Friday, September 24, 2010

10 big health reform changes yet to come

Yesterday marked a major milestone in our progress to create a high-performing health care system for the United States. Provisions in the Affordable Care Act have now taken effect, such as the requirement for insurance plans to allow young adults to join or stay on their parents' plan until age 26, and a ban on insurance plans' practice of "rescinding" coverage after individuals get sick.
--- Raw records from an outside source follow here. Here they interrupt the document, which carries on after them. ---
Lemma root_write_roots h h' cur f :
  forest h -> root_write cur f h h' ->
  forall r rec', h' !! r = Some rec' -> Room.merged_into rec' = None ->
    exists rec, h !! r = Some rec /\ Room.merged_into rec = None /\
                (rec' = rec \/ (resolves h cur r /\ rec' = f rec)).
Proof.
  intros Hf (h1 & root & rec0 & Hc & Hres & Hroot & Hm & ->) r rec' Hr Hm'.
  destruct (decide (r = root)) as [-> | Hne].
  - rewrite list_lookup_insert_eq in Hr by (by eapply lookup_lt_Some).
    injection Hr as <-. exists rec0. split_and!; [| done | by right].
    by eapply compressed_root_lookup_rev.
  - rewrite list_lookup_insert_ne in Hr by done. exists rec'.
    split_and!; [| done | by left]. by eapply compressed_root_lookup_rev.
Qed.

Lemma names_ok_same g0 h h' g :
  (forall l r, resolves h' l r <-> resolves h l r) ->
  (forall r rec', h' !! r = Some rec' -> Room.merged_into rec' = None ->
     exists rec, h !! r = Some rec /\ Room.merged_into rec = None /\
                 Room.name rec' = Room.name rec) ->
  names_ok g0 h g -> names_ok g0 h' g.
Proof.
  intros Hres Hroots Hnam r rec' s Hr Hm Hs.
  destruct (Hroots _ _ Hr Hm) as (rec & Hrec & Hmr & Heq). rewrite Heq in Hs.
  destruct (Hnam _ _ _ Hrec Hmr Hs) as (x0 & x1 & y & Hlab & l & Hl & Hcl).
  exists x0, x1, y. split; [done |]. exists l. split; [done |]. by apply Hres.
Qed.

Lemma compressed_names g0 h h' g :
  forest h -> compressed h h' -> names_ok g0 h g -> names_ok g0 h' g.
Proof.
  intros Hf Hc. apply names_ok_same.
  - by apply compressed_same_regions.
  - intros r rec' Hr Hm. exists rec'. split_and!; [| done | done].
    by eapply compressed_root_lookup_rev.
Qed.

Lemma alloc_names g0 h g k :
  forest h -> cells_ok (length h) g -> names_ok g0 h g ->
  names_ok g0 (h ++ [Room.init k]) g.
Proof.
  intros Hf Hcells Hnam r rec s Hr Hm Hs.
  destruct (decide (r < length h)%nat) as [Hlt | Hge].
  - rewrite lookup_app_l in Hr by done.
    destruct (Hnam _ _ _ Hr Hm Hs) as (x0 & x1 & y & Hlab & Hcl).
    exists x0, x1, y. split; [done |]. by apply alloc_class.
  - assert (r = length h) as ->.
    { apply lookup_lt_Some in Hr. rewrite length_app in Hr. simpl in Hr. lia. }
    rewrite list_lookup_middle in Hr by done. by injection Hr as <-.
Qed.

Lemma merged_names g0 h g fa fc ra rc :
  forest h -> fa <> fc -> h !! fa = Some ra -> h !! fc = Some rc ->
  Room.merged_into ra = None -> Room.merged_into rc = None ->
  names_ok g0 h g -> names_ok g0 (merged_heap h fa fc ra rc) g.
Proof.
  intros Hf Hne Ha Hc Hma Hmc Hnam r rec s Hr Hm Hs.
  destruct (decide (r = fa)) as [-> | Hnea].
  - rewrite merged_heap_survivor in Hr by done. injection Hr as <-. simpl in Hs.
    unfold merged_name in Hs.
    destruct (truthy (Room.name rc) && negb (truthy (Room.name ra))).
    + destruct (Hnam _ _ _ Hc Hmc Hs) as (x0 & x1 & y & Hlab & Hcl).
      exists x0, x1, y. split; [done |]. apply merged_class; try done.
      exists fc. split; [done |]. by rewrite decide_True.
    + destruct (Hnam _ _ _ Ha Hma Hs) as (x0 & x1 & y & Hlab & Hcl).
      exists x0, x1, y. split; [done |]. apply merged_class; try done.
      exists fa. split; [done |]. by rewrite decide_False.
  - destruct (decide (r = fc)) as [-> | Hnec].
    { rewrite merged_heap_absorbed in Hr by done. injection Hr as <-. done. }
    rewrite merged_heap_other in Hr by done.
    destruct (Hnam _ _ _ Hr Hm Hs) as (x0 & x1 & y & Hlab & Hcl).
    exists x0, x1, y. split; [done |]. apply merged_class; try done.
    exists r. split; [done |]. by rewrite decide_False.
Qed.

Lemma merge_part_names g0 h hm g above cur :
  forest h -> merge_part above cur h hm -> names_ok g0 h g -> names_ok g0 hm g.
Proof.
  intros Hf Hmp Hnam. destruct above as [above|]; simpl in Hmp; [| by subst].
  destruct Hmp as (h2 & fa & fc & ra & rc & Hc & _ & _ & Ha & Hfc & Hma & Hmc & ->).
  pose proof (compressed_names g0 _ _ g Hf Hc Hnam) as Hnam2.
  destruct (decide (fa = fc)); [done |].
  apply merged_names; try done. by eapply compressed_forest.
Qed.

Lemma chair_part_names g0 h hc g cur char :
  forest h -> chair_part cur char h hc -> names_ok g0 h g -> names_ok g0 hc g.
Proof.
  intros Hf. unfold chair_part. destruct (chair_of_char char) as [ty|]; [| by intros ->].
  intros Hw. apply names_ok_same.
  - by eapply root_write_resolves.
  - intros r rec' Hr Hm. destruct (root_write_roots _ _ _ _ Hf Hw r rec' Hr Hm)
      as (rec & Hrec & Hmr & [-> | [_ ->]]); by exists rec.
Qed.

Lemma set_room_names g0 h g g' x y :
  Grid.get_room g x y = None ->
  (forall x' y', x' <> x \/ y' <> y -> Grid.get_room g' x' y' = Grid.get_room g x' y') ->
  names_ok g0 h g -> names_ok g0 h g'.
Proof.
  intros Hold Hframe Hnam r rec s Hr Hm Hs.
  destruct (Hnam _ _ _ Hr Hm Hs) as (x0 & x1 & y1 & Hlab & l & Hl & Hres).
  exists x0, x1, y1. split; [done |]. exists l. split; [| done].
  simpl in *. rewrite Hframe; [done |].
  destruct (decide (x1 = x)) as [-> | ?]; [| by left]. right. intros ->. congruence.
Qed.

Lemma name_part_names g0 x y cur buf buf' h h' g :
  forest h -> 0 <= y < Grid.height g0 -> 0 <= x < Grid.width g0 ->
  Grid.get_room g x y = Some cur ->
  (forall b, buf = Some b ->
     exists x0, 0 <= x0 < x /\ Grid.get_char g0 x0 y = "("%char /\
                clear_between g0 y x0 x /\ b = row_chars g0 y (x0 + 1) x) ->
  name_part cur (Grid.get_char g0 x y) buf h h' buf' ->
  names_ok g0 h g -> names_ok g0 h' g.
Proof.
  intros Hf Hy Hx Hget Hbuf Hnp Hnam. unfold name_part in Hnp.
  case_bool_decide as Hopen; [by destruct Hnp as [-> _] |].
  destruct buf as [b|]; [| by destruct Hnp as [-> _]].
  case_bool_decide as Hclose; [| by destruct Hnp as [-> _]].
  destruct Hnp as [Hw _].
  destruct (root_write_resolves _ _ _ _ Hf Hw ltac:(done)) as (Hf' & Hlen & Hres).
  intros r rec' s Hr Hm Hs.
  destruct (root_write_roots _ _ _ _ Hf Hw r rec' Hr Hm)
    as (rec & Hrec & Hmr & [-> | [Hcur ->]]).
  - destruct (Hnam _ _ _ Hrec Hmr Hs) as (x0 & x1 & y1 & Hlab & l & Hl & Hcl).
    exists x0, x1, y1. split; [done |]. exists l. split; [done |]. by apply Hres.
  - simpl in Hs. injection Hs as <-.
    destruct (Hbuf b eq_refl) as (x0 & Hx0 & Hopen0 & Hclear & ->).
    exists x0, x, y. split.
    + unfold label. split_and!; try done; lia.
    + exists cur. split; [done |]. by apply Hres.
Qed.

Lemma name_part_buffer g0 x y cur buf buf' h h' :
  0 <= x -> Grid.is_wall g0 x y = false ->
  (forall b, buf = Some b ->
     exists x0, 0 <= x0 < x /\ Grid.get_char g0 x0 y = "("%char /\
                clear_between g0 y x0 x /\ b = row_chars g0 y (x0 + 1) x) ->
  name_part cur (Grid.get_char g0 x y) buf h h' buf' ->
  forall b, buf' = Some b ->
    exists x0, 0 <= x0 < x + 1 /\ Grid.get_char g0 x0 y = "("%char /\
               clear_between g0 y x0 (x + 1) /\ b = row_chars g0 y (x0 + 1) (x + 1).
Proof.
  intros Hx Hw Hbuf Hnp b' Hb'. unfold name_part in Hnp.
  case_bool_decide as Hopen.
  { destruct Hnp as [_ ->]. injection Hb' as <-. exists x. split_and!; [lia | lia | done | |].
    - intros x' ?. lia.
    - by rewrite row_chars_nil. }
  destruct buf as [b|]; [| destruct Hnp as [_ ->]; done].
  case_bool_decide as Hclose; [destruct Hnp as [_ ->]; done |].
  destruct Hnp as [_ ->]. injection Hb' as <-.
  destruct (Hbuf b eq_refl) as (x0 & Hx0 & Hopen0 & Hclear & ->).
  exists x0. split_and!; [lia | lia | done | |].
  - intros x' Hx'. destruct (decide (x' = x)) as [-> | ?]; [done |]. apply Hclear. lia.
  - rewrite row_chars_snoc by lia. done.
Qed.

(** ** Labels give names *)

Lemma truthy_nonempty b : b <> "" -> truthy (Some b) = true.
Proof. intros Hb. simpl. by apply negb_true_iff, String.eqb_neq. Qed.

Lemma truthy_merged_name a c : truthy (merged_name a c) = truthy a || truthy c.
Proof.
  unfold merged_name. by destruct (truthy c) eqn:Hc, (truthy a) eqn:Ha; simpl; rewrite ?Ha, ?Hc.
Qed.

Lemma class_is_root h g c r : class h g c r -> is_root h r.
Proof. intros (l & _ & Hres). by eapply resolves_is_root. Qed.
Lemma read_only_get_component_variables project_path component_path :
  read_only (get_component_variables project_path component_path).
Proof.
  intros w. split.
  - rewrite get_component_variables_run.
    destruct (environ w !! "IDF_PATH"); [by repeat split | apply same_env_refl].
  - intros w2 (Ef&Ee&Ed). rewrite !get_component_variables_run.
    rewrite <- Ef, <- Ee. by destruct (environ w !! "IDF_PATH").
Qed.

(** The outcome of [get_component_variables], when it is a mapping, is the
    derived mapping, and it always has the include directories. *)
Lemma get_component_variables_inr project_path component_path w v :
  fst (get_component_variables project_path component_path w) = inr v →
  ∃ idf_path,
    environ w !! "IDF_PATH" = Some idf_path
    ∧ v = derived_component_vars (fs w) component_path
            (raw_component_vars (fs w) idf_path project_path component_path).
Proof.
  rewrite get_component_variables_run.
  destruct (environ w !! "IDF_PATH") as [idf|]; [|done].
  intros [= <-]. by exists idf.
Qed.

Lemma derived_includedirs f component_path raw :
  derived_component_vars f component_path raw !! "COMPONENT_ADD_INCLUDEDIRS"
  = Some (default "include" (raw !! "COMPONENT_ADD_INCLUDEDIRS")).
Proof.
  unfold derived_component_vars. rewrite lookup_insert_eq. f_equal.
  destruct (raw !! "COMPONENT_OBJS"); by rewrite lookup_insert_ne.
Qed.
There are additional health care reforms are coming in the next months and years that I am looking forward to. These are designed to improve how our care is organized, delivered, and paid for. Here are 10 big changes yet to come:

1. Health Insurance Exchanges and New Market Rules
Health insurance exchanges will give us the ability to compare and choose among health plans, while setting the rules for fair competition.
2. New Nonprofit Plan Choices
Innovative, nonprofit cooperatives have transformed health care delivery into mission-driven, patient-centered, and value-enhancing systems that are accountable to patients and consumers.
3. Health Plans will be required to meet minimum medical loss ratios and requests for Insurance Premium Increases will be reviewed.

4. New changes to encourage primary Care and disease prevention
These include increased primary care payment rates under Medicare and Medicaid, preventive services without patient cost-sharing, and support of community and employer prevention and wellness programs. The act also increases funding for community health centers and the National Health Service Corps. These provisions start to focus our health system on primary care, encourages doctors o enter primary care specialties and get us ready for more fundamental payment reforms.
5. Stimulate Innovation
The Accountable Care Act establishes a Center for Medicare and Medicaid Innovation, which will allow us to test innovative payment methods for the personal medical home. Medicare reimbursement rates are decreased by 1 percent for hospitals that have high rates of readmission for certain conditions. Individual states will be allowed to test integrating Medicare and Medicaid-covered health services provided to the poor on Medicare.
6. Accountable Care Organizations
These are collections of health care providers that can formally assume responsibility for the cost and quality of health care given to a defined group of patients. Research has shown that ACOs have the potential to reduce growth in health care costs and improve patient outcomes by introducing incentives for efficient use of resources and encouraging greater coordination of care.
7. Independent Payment Advisory Board
This board has authority to identify areas of waste and opportunities for improving the quality of care for Medicare beneficiaries. The board’s recommendations will take effect in years when Medicare costs are projected to exceed predetermined rate-of-increase targets—unless Congress passes legislation to override those recommendations, in which case Congress would be responsible for achieving the same level of savings.
8. Quality Improvement and Public Reporting
The law requires public reporting of physician quality and patient experience through a "Physician Compare" Web site for Medicare beneficiaries. It also makes Medicare data available for pooling with data on provider performance from other payers—an important step toward creation of an all-payer provider performance database. (Privacy will be protected.) Reports by health plan will be available to the public.
9. Medicare Private Plan Competition
Plans must compete on value, quality and service, and will no longer receive extra funds.
10. A Tax on High-Premium Health Insurance Plans
The new law imposes a 40 percent excise tax on health plans with premiums in excess of $10,200 for individual policies and $27,500 for families, to take effect in 2018. This will be adjusted in case of unexpected increases in medical costs prior to 2018.